> [ASSIGNMENT] The answer is a single figure: how many lines below contain the word "AdminSnapshot".

> [DATA UNDER STUDY]
(* ===== verification/Admin.v ===== *)
(** * The admin control plane (src/src/admin.rs)

    The state behind the admin socket and its request handlers. The volumes
    share one bucket and one chunk cache: [focus] runs a computation on the
    store of one volume with the shared parts in place. *)
From S2P Require Import Prelude Tables Text Store Compression Snapshot S3Api S3Keys S3Store S3Snap.
From S2P Require Import Cache CachedStore WriteBuffer WriteCache WriteBack Ready Stack Config Images.
From S2P Require Import Value Float Metrics Sessions.
#[local] Open Scope string_scope.
#[local] Open Scope list_scope.
#[local] Open Scope Z_scope.
Import Text.

Record VolumeSummary : Type := {
  vs_name : string;
  vs_iqn : string;
  vs_capacity : Z;
  vs_auth : string;
  vs_prefix : string;
  vs_chunk_size : Z;
  vs_compression : string;
  vs_storage : string;
  vs_write_cache : string;
  vs_write_cache_max_bytes : Z;
  vs_write_buffer_max_bytes : Z
}.
Record AdminVolumeHandle (B : Type) : Type := {
  ah_name : string;
  ah_iqn : string;
  ah_store : Stack.volume_store B
}.
Arguments ah_name {B} _.
Arguments ah_iqn {B} _.
Arguments ah_store {B} _.
Record AdminSnapshot : Type := {
  as_bind : string;
  as_portals : list string;
  as_instance : option string;
  as_volumes : list VolumeSummary;
  as_cache_max_bytes : Z;
  as_s3_bucket : option string;
  as_s3_endpoint : option string;
  as_s3_region : string;
  as_s3_force_path_style : bool;
  as_performance_optimiser : bool
}.

(** [ad_metrics] are the process-wide series; the connection and session counts
    are those of the iSCSI server; instants are in nanoseconds. *)
Record AdminState (B : Type) `{Prometheus} : Type := {
  ad_config_path : option string;
  ad_started : Z;
  ad_cache : CacheInner;
  ad_env : Env B;
  (** The values of the sink's table of live sessions. *)
  ad_sessions : list LiveSessionInner;
  ad_snapshot : AdminSnapshot;
  ad_volume_stores : list (AdminVolumeHandle B);
  ad_metrics : Metrics;
  ad_connection_count : Z;
  ad_session_count : Z;
  ad_unix_time : Z;
  (** [Instant::now()] *)
  ad_instant : Z
}.
Arguments ad_config_path {B _} _.
Arguments ad_started {B _} _.
Arguments ad_cache {B _} _.
Arguments ad_env {B _} _.
Arguments ad_sessions {B _} _.
Arguments ad_snapshot {B _} _.
Arguments ad_volume_stores {B _} _.
Arguments ad_metrics {B _} _.
Arguments ad_connection_count {B _} _.
Arguments ad_session_count {B _} _.
Arguments ad_unix_time {B _} _.
Arguments ad_instant {B _} _.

> [YOUR RESPONSE] 2